┌─ Input
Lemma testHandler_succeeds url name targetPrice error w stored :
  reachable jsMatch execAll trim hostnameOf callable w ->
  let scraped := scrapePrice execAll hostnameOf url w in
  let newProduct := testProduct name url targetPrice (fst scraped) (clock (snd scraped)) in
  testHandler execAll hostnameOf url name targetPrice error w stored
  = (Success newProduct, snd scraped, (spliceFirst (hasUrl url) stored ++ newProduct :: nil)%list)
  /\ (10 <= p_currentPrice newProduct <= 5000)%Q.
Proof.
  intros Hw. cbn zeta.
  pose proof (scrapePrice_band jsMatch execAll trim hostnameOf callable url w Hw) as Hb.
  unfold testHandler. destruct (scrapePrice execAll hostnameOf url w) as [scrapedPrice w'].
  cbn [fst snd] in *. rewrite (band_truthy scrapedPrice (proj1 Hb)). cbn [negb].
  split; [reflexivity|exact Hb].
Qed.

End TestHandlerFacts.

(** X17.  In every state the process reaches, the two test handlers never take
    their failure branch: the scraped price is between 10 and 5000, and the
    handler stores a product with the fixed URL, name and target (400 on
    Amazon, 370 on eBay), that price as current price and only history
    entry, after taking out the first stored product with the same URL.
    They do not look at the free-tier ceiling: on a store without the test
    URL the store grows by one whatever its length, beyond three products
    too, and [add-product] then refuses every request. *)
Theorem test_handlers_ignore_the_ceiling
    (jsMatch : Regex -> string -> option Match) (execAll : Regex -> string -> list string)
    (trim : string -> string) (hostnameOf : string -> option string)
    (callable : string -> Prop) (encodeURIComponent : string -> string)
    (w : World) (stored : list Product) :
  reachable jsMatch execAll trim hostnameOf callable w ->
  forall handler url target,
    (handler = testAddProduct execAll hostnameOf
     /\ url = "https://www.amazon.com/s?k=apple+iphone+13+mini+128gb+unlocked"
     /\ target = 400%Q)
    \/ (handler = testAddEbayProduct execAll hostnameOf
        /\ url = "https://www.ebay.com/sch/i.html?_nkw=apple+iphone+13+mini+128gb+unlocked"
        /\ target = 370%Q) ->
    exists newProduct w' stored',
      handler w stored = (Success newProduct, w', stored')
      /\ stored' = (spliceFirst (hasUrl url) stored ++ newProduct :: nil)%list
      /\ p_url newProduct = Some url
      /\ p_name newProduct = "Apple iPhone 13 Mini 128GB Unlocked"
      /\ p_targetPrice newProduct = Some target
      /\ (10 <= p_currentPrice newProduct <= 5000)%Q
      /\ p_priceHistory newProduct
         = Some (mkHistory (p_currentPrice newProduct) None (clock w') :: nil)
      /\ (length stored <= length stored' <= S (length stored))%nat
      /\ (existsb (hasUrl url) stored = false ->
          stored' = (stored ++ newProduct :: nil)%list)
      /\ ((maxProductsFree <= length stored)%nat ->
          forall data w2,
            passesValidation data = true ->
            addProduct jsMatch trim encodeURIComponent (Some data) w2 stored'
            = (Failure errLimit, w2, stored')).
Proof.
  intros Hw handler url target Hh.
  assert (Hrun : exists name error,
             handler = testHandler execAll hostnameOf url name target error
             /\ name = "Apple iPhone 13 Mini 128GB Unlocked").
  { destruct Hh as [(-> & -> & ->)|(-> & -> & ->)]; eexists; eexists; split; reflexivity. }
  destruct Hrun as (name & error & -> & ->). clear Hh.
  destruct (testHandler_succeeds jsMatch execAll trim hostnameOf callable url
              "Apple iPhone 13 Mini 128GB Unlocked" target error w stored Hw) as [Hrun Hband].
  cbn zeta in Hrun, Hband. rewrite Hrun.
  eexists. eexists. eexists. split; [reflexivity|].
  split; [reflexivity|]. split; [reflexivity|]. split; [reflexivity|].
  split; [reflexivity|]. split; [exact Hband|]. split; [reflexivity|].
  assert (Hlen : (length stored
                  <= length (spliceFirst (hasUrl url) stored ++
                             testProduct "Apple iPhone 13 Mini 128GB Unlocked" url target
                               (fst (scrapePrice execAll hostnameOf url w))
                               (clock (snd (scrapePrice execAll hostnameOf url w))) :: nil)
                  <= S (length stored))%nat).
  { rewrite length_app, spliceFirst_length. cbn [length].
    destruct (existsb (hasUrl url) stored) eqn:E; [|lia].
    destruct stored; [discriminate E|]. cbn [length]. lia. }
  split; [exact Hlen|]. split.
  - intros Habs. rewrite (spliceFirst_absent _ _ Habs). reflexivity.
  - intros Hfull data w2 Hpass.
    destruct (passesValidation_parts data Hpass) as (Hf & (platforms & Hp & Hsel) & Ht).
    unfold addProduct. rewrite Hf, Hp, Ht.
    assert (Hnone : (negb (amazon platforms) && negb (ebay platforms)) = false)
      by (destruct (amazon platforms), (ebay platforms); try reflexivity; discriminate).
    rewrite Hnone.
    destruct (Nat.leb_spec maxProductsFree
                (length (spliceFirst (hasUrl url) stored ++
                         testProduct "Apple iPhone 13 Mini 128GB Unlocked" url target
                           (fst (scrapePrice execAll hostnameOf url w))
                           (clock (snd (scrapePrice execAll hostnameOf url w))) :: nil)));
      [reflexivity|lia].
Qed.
└─
┌─ Input
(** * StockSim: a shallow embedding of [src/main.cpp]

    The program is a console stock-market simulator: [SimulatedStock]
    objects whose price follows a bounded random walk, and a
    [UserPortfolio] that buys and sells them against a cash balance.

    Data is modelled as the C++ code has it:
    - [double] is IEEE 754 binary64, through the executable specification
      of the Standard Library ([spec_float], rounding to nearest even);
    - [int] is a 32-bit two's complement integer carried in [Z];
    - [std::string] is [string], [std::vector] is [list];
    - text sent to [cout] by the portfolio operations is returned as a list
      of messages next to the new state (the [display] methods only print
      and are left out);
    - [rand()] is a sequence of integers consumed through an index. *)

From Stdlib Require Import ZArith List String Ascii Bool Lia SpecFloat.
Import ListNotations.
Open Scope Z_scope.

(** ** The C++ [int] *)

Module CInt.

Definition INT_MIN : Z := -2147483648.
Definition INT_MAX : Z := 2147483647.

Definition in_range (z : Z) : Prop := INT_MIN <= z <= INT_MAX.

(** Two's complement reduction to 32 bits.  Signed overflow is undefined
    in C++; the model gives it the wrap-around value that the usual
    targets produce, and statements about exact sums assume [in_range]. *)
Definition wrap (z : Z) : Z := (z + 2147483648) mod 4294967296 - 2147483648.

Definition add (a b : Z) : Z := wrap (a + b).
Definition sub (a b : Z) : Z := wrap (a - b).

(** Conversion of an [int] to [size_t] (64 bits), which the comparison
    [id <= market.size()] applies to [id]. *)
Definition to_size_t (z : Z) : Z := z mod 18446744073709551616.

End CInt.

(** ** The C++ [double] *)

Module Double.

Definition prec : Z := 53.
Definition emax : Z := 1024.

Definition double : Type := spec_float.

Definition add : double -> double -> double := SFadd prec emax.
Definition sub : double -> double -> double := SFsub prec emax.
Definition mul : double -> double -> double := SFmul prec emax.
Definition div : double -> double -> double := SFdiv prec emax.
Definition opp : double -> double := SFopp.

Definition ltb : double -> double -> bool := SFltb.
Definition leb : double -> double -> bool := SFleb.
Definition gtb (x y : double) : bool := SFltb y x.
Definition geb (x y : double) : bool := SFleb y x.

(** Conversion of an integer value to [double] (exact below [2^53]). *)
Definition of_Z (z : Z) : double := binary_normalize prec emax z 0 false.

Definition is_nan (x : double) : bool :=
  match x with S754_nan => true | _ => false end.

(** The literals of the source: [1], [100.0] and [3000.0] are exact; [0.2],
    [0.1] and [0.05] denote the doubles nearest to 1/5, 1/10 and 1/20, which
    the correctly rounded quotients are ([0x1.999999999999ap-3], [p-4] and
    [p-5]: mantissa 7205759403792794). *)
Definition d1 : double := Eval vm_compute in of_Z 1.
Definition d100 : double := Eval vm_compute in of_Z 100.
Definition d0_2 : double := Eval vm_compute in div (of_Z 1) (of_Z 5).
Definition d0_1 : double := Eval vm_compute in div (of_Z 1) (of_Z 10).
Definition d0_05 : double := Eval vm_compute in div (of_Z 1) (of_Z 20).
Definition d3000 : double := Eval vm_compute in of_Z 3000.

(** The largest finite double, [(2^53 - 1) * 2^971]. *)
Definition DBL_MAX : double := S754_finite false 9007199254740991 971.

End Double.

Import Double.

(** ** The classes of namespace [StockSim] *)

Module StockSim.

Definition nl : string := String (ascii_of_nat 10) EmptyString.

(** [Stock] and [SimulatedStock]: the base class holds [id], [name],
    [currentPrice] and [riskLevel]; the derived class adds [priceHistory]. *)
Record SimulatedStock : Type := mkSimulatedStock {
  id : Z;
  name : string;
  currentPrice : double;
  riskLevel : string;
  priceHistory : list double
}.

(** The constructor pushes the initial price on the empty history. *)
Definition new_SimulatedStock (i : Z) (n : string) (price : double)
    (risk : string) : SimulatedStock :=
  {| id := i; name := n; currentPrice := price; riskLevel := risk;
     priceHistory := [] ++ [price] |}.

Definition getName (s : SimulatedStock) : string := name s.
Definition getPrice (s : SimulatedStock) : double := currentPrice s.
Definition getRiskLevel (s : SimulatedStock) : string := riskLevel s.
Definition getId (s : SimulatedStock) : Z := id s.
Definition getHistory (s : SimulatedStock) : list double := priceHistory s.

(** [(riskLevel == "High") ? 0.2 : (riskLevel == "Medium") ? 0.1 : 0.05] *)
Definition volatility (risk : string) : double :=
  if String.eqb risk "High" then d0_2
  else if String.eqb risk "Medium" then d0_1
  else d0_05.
└─
┌─ Input
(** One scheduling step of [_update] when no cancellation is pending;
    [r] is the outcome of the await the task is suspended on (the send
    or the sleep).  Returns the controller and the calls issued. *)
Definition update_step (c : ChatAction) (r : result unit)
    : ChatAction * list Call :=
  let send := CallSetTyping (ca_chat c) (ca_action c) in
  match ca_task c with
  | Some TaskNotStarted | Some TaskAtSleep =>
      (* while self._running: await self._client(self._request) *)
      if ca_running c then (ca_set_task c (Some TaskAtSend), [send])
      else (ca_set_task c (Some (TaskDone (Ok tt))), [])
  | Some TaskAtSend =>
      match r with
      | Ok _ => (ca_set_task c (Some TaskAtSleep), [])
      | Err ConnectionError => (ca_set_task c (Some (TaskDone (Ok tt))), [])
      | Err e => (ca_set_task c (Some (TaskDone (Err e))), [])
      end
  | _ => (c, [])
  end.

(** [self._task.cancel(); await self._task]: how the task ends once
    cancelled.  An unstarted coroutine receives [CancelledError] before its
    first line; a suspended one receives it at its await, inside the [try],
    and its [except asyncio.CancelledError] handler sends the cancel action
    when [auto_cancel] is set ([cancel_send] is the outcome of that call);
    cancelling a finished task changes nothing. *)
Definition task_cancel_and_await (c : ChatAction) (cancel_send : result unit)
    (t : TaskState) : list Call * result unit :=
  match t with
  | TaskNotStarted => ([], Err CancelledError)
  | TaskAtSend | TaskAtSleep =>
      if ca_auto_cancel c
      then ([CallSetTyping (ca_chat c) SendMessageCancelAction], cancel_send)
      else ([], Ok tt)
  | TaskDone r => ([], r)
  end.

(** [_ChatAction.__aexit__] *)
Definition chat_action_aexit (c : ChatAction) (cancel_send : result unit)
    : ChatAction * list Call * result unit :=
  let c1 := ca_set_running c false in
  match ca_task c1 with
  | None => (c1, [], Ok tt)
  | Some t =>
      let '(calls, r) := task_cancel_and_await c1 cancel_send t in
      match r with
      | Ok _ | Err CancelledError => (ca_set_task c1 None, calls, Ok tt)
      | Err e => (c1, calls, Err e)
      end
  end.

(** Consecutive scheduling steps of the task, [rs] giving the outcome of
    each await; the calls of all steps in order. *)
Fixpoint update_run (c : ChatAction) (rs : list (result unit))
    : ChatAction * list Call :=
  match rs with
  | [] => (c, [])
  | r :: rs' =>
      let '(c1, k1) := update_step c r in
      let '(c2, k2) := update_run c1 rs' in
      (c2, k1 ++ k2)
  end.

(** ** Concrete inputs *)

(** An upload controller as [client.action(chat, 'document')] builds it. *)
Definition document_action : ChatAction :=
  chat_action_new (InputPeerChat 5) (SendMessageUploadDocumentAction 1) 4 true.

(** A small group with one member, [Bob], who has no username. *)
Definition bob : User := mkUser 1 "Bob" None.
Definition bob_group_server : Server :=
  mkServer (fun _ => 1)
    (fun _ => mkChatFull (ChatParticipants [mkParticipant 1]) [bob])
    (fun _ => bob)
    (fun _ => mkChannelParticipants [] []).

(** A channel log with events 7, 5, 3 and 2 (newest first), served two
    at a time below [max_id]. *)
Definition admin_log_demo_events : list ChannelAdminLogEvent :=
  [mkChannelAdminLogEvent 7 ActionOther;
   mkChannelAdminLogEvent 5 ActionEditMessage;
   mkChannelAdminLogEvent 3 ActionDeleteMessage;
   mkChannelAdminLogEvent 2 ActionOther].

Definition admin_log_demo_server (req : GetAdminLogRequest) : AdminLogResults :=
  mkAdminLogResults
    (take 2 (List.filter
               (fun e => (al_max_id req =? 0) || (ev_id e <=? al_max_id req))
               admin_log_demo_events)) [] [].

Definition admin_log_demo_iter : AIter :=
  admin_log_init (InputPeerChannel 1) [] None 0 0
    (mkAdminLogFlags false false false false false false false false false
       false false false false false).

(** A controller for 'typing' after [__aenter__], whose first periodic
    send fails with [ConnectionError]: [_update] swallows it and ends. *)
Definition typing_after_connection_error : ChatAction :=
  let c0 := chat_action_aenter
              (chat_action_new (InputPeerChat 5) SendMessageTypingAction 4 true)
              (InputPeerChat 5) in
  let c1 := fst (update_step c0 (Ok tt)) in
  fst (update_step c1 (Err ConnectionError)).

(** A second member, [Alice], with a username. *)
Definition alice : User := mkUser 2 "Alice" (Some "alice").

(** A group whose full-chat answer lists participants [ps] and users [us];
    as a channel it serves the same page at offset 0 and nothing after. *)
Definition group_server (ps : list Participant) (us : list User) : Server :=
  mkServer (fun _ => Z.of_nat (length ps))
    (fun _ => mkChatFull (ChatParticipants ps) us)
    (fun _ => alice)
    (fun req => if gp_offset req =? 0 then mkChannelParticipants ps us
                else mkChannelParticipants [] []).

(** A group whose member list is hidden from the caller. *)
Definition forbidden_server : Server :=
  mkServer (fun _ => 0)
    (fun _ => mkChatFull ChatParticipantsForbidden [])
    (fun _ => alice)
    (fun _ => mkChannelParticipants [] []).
└─
• **Exercise**:
Above are the records; from them, give again exactly the lines from the one containing "Theorem test_handlers_ignore_the_ceiling" through the one containing "testAddEbayProduct execAll hostnameOf", both included.

• **Solution to this task**:
Theorem test_handlers_ignore_the_ceiling
    (jsMatch : Regex -> string -> option Match) (execAll : Regex -> string -> list string)
    (trim : string -> string) (hostnameOf : string -> option string)
    (callable : string -> Prop) (encodeURIComponent : string -> string)
    (w : World) (stored : list Product) :
  reachable jsMatch execAll trim hostnameOf callable w ->
  forall handler url target,
    (handler = testAddProduct execAll hostnameOf
     /\ url = "https://www.amazon.com/s?k=apple+iphone+13+mini+128gb+unlocked"
     /\ target = 400%Q)
    \/ (handler = testAddEbayProduct execAll hostnameOf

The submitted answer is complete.